The U.S. Attorney’s Office for the Southern District of New York on Dec. 18 announced charges against three foreign nationals who have been extradited to the United States for allegedly trafficking Chinese fentanyl precursors and instructing traffickers on how to manufacture and smuggle the drugs into the United States.
The case is emblematic of how illicit fentanyl traffickers have worked to evade U.S. sanctions and agreements with China to block the flow of the deadly drugs into the United States.
Xiang Gao, a Chinese national; Oleksandr Klochkov, a Ukrainian national; and Igors Kricfalusijs, a Latvian national, were arrested in Morroco in April and extradited to the United States on Dec. 11 for a federal court appearance.
The three allegedly used their connections with China-based chemical manufacturers to broker deals for more than 5 kilograms of fentanyl and 50 kilograms of methamphetamine precursor chemicals; shipped them to New York, Austria, and Spain; and instructed drug traffickers on how to use the precursors to make finished illicit drugs.
The alleged traffickers were aware of sanctions and bans on the finished drugs and repeatedly advertised access to Chinese factories capable of producing narcotics precursors, federal attorneys say.

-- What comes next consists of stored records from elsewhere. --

(* ===== verification/Utf8.v ===== *)
(** Text as the platform's [TextEncoder] and [TextDecoder] see it. A JavaScript
    string is the list of its Unicode scalar values; the decoder replaces every
    ill-formed sequence by U+FFFD and drops a leading byte order mark, as the
    Encoding standard prescribes for a non-fatal [new TextDecoder()]. *)
From S2P Require Import Prelude Bytes Base64.
From Stdlib Require Import Ascii.

Abbreviation jstr := (list Z).

(** A scalar value: a code point that is not a surrogate. *)
Definition scalar (c : Z) : bool :=
  (0 <=? c) && (c <? 1114112) && negb ((55296 <=? c) && (c <? 57344)).

(** An ASCII literal of the source as a JavaScript string. *)
Fixpoint js (s : string) : jstr :=
  match s with EmptyString => [] | String c s' => code c :: js s' end.

Definition lower1 (c : Z) : Z := if (65 <=? c) && (c <=? 90) then c + 32 else c.
Definition upper1 (c : Z) : Z := if (97 <=? c) && (c <=? 122) then c - 32 else c.
(** [toLowerCase]/[toUpperCase] on ASCII letters, the letters of HTTP field
    names and methods; other characters are kept. *)
Definition toLowerCase (s : jstr) : jstr := map lower1 s.
Definition toUpperCase (s : jstr) : jstr := map upper1 s.

Definition utf8_enc1 (c : Z) : bytes :=
  if c <? 128 then [z2b c]
  else if c <? 2048 then [z2b (192 + c / 64); z2b (128 + c mod 64)]
  else if c <? 65536 then
    [z2b (224 + c / 4096); z2b (128 + c / 64 mod 64); z2b (128 + c mod 64)]
  else [z2b (240 + c / 262144); z2b (128 + c / 4096 mod 64);
        z2b (128 + c / 64 mod 64); z2b (128 + c mod 64)].

(** [textEncoder.encode(s)] *)
Definition utf8_encode (s : jstr) : bytes := concat (map utf8_enc1 s).

Definition cont (lo hi : Z) (b : byte) : bool := (lo <=? b2z b) && (b2z b <=? hi).
Definition repl : Z := 65533.

Fixpoint utf8_dec (l : bytes) : jstr :=
  match l with
  | [] => []
  | b0 :: r =>
      let c := b2z b0 in
      if c <? 128 then c :: utf8_dec r
      else if (194 <=? c) && (c <=? 223) then
        match r with
        | [] => [repl]
        | b1 :: r1 =>
            if cont 128 191 b1 then ((c - 192) * 64 + (b2z b1 - 128)) :: utf8_dec r1
            else repl :: utf8_dec r
        end
      else if (224 <=? c) && (c <=? 239) then
        let lo := if c =? 224 then 160 else 128 in
        let hi := if c =? 237 then 159 else 191 in
        match r with
        | [] => [repl]
        | b1 :: r1 =>
            if cont lo hi b1 then
              match r1 with
              | [] => [repl]
              | b2 :: r2 =>
                  if cont 128 191 b2 then
                    (((c - 224) * 64 + (b2z b1 - 128)) * 64 + (b2z b2 - 128)) :: utf8_dec r2
                  else repl :: utf8_dec r1
              end
            else repl :: utf8_dec r
        end
      else if (240 <=? c) && (c <=? 244) then
        let lo := if c =? 240 then 144 else 128 in
        let hi := if c =? 244 then 143 else 191 in
        match r with
        | [] => [repl]
        | b1 :: r1 =>
            if cont lo hi b1 then
              match r1 with
              | [] => [repl]
              | b2 :: r2 =>
                  if cont 128 191 b2 then
                    match r2 with
                    | [] => [repl]
                    | b3 :: r3 =>
                        if cont 128 191 b3 then
                          ((((c - 240) * 64 + (b2z b1 - 128)) * 64 + (b2z b2 - 128)) * 64
                            + (b2z b3 - 128)) :: utf8_dec r3
                        else repl :: utf8_dec r2
                    end
                  else repl :: utf8_dec r1
              end
            else repl :: utf8_dec r
        end
      else repl :: utf8_dec r
  end.

(** [textDecoder.decode(bytes)]: a leading EF BB BF is dropped. *)
Definition utf8_decode (l : bytes) : jstr :=
  match l with
  | xef :: xbb :: xbf :: r => utf8_dec r
  | _ => utf8_dec l
  end.

(** Strings the encoder and the decoder agree on: scalar values only, and no
    byte order mark in front (the decoder would drop it). *)
Definition text_ok (s : jstr) : bool :=
  forallb scalar s && match s with c :: _ => negb (c =? 65279) | [] => true end.

(** ** Lemmas *)

Lemma b2z_small z : 0 <= z < 256 -> b2z (z2b z) = z.
Proof. intros. rewrite b2z_z2b. apply Z.mod_small. lia. Qed.

(** One unfolding of the decoder. *)
Lemma utf8_dec_cons b0 r :
  utf8_dec (b0 :: r)
  = ltac:(let t := eval cbn [utf8_dec] in (utf8_dec (b0 :: r)) in exact t).
Proof. reflexivity. Qed.

(** Decide the outermost test of the decoder by arithmetic. *)
Ltac top_if :=
  match goal with
  | |- (if ?b then ?x else ?y) = _ =>
      first [ replace b with true by lia; change (if true then x else y) with x
            | replace b with false by lia; change (if false then x else y) with y ]
  end.
Ltac utf_eval :=
  rewrite utf8_dec_cons; cbv beta iota zeta; unfold cont; rewrite !b2z_small by lia;
  repeat match goal with
  | |- context [if ?a =? ?b then _ else _] => destruct (Z.eqb_spec a b)
  end; repeat top_if; f_equal; lia.

Lemma utf8_dec2 q m r : 2 <= q < 32 -> 0 <= m < 64 ->
  utf8_dec (z2b (192 + q) :: z2b (128 + m) :: r) = (q * 64 + m) :: utf8_dec r.
Proof. intros. utf_eval. Qed.

Lemma utf8_dec3 q m n r : 0 <= q < 16 -> 0 <= m < 64 -> 0 <= n < 64 ->
  2048 <= (q * 64 + m) * 64 + n ->
  (q * 64 + m) * 64 + n < 55296 \/ 57344 <= (q * 64 + m) * 64 + n ->
  utf8_dec (z2b (224 + q) :: z2b (128 + m) :: z2b (128 + n) :: r)
  = ((q * 64 + m) * 64 + n) :: utf8_dec r.
Proof. intros. utf_eval. Qed.

Lemma utf8_dec4 q m n p r : 0 <= q < 5 -> 0 <= m < 64 -> 0 <= n < 64 -> 0 <= p < 64 ->
  65536 <= ((q * 64 + m) * 64 + n) * 64 + p < 1114112 ->
  utf8_dec (z2b (240 + q) :: z2b (128 + m) :: z2b (128 + n) :: z2b (128 + p) :: r)
  = (((q * 64 + m) * 64 + n) * 64 + p) :: utf8_dec r.
Proof. intros. utf_eval. Qed.

Lemma utf8_dec_enc1 c r : scalar c = true -> utf8_dec (utf8_enc1 c ++ r) = c :: utf8_dec r.
Proof.
  unfold scalar. intros H. bools. apply andb_false_iff in H0.
  assert (Hs : c < 55296 \/ 57344 <= c) by (destruct H0; bools; lia). clear H0.
  unfold utf8_enc1.
  destruct (Z.ltb_spec c 128); [|destruct (Z.ltb_spec c 2048); [|destruct (Z.ltb_spec c 65536)]];
    cbn [app].
  - cbn [utf8_dec]. rewrite b2z_small by lia. ztest. done.
  - rewrite utf8_dec2 by dlia. f_equal. dlia.
  - assert (Hc : (c / 4096 * 64 + c / 64 mod 64) * 64 + c mod 64 = c) by dlia.
    rewrite utf8_dec3 by (rewrite ?Hc; dlia). by rewrite Hc.
  - assert (Hc : ((c / 262144 * 64 + c / 4096 mod 64) * 64 + c / 64 mod 64) * 64 + c mod 64 = c)
      by dlia.
    rewrite utf8_dec4 by (rewrite ?Hc; dlia). by rewrite Hc.
Qed.

Lemma utf8_dec_encode s : forallb scalar s = true -> utf8_dec (utf8_encode s) = s.
Proof.
  unfold utf8_encode. induction s as [|c s IH]; cbn; [done|]. intros H. bools.
  rewrite utf8_dec_enc1, IH by done. done.
Qed.

(** The bytes EF BB BF start the encoding of U+FEFF only. *)
Lemma utf8_decode_encode s : text_ok s = true -> utf8_decode (utf8_encode s) = s.
Proof.
  unfold text_ok. intros H. bools. rewrite <- (utf8_dec_encode s) at 2 by done.
  unfold utf8_decode.
  destruct (utf8_encode s) as [|b0 [|b1 [|b2 r]]] eqn:E.
  - done.
  - by destruct b0.
  - destruct b0; try done; by destruct b1.
  - destruct (decide (b0 = xef /\ b1 = xbb /\ b2 = xbf)) as [(-> & -> & ->)|Hn].
    + exfalso. pose proof (utf8_dec_encode s ltac:(done)) as Hd. rewrite E in Hd.
      change (utf8_dec (xef :: xbb :: xbf :: r)) with (65279 :: utf8_dec r) in Hd.
      rewrite <- Hd in *. cbn in *. done.
    + destruct b0; try done; destruct b1; try done; destruct b2; try done.
      exfalso. by apply Hn.
Qed.

Lemma js_scalar s : forallb scalar (js s) = true.
Proof.
  induction s as [|c s IH]; [done|]. cbn [js forallb].
  rewrite IH, andb_true_r. unfold scalar, code.
  pose proof (Ascii.N_ascii_bounded c). ztest. done.
Qed.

“For example, during one meeting, when GAO acknowledged that fentanyl is illegal in the U.S. and China, KLOCHKOV explained that, as a result, fentanyl ’must be created, not purchased,'” the U.S Attorney’s Office stated.
Illicit fentanyl has become the leading cause of death for Americans aged 18 to 49 and has been linked to some 400,000 deaths in the United States since 2016.
After securing agreements from Chinese authorities to block shipments of illicit fentanyl beginning in late 2016 and later in 2019, there were dips in the trend of fentanyl-related deaths in the United States.
Despite periods of cooperation, fentanyl-related deaths have continued to trend sharply upward as China-based manufacturers produce an increasingly broad range of chemicals that can later be finished as fentanyl or an analog, a drug chemically similar to fentanyl, often with small molecular changes.
The Food and Drug Administration has approved fentanyl as a synthetic opioid used for managing severe pain, such as during open-heart surgery or through epidurals for pregnant women in labor. Illicit fentanyl and its analogs are often mixed with other drugs and are deadly in small doses.
One bill would set up an interagency task force to combat illicit fentanyl trafficking, another would codify sanctions against Chinese companies involved in the fentanyl trade, and the third would impose civil penalties on Chinese ports, vessels, and exporters for failing to effectively prohibit shipments of fentanyl and related chemicals.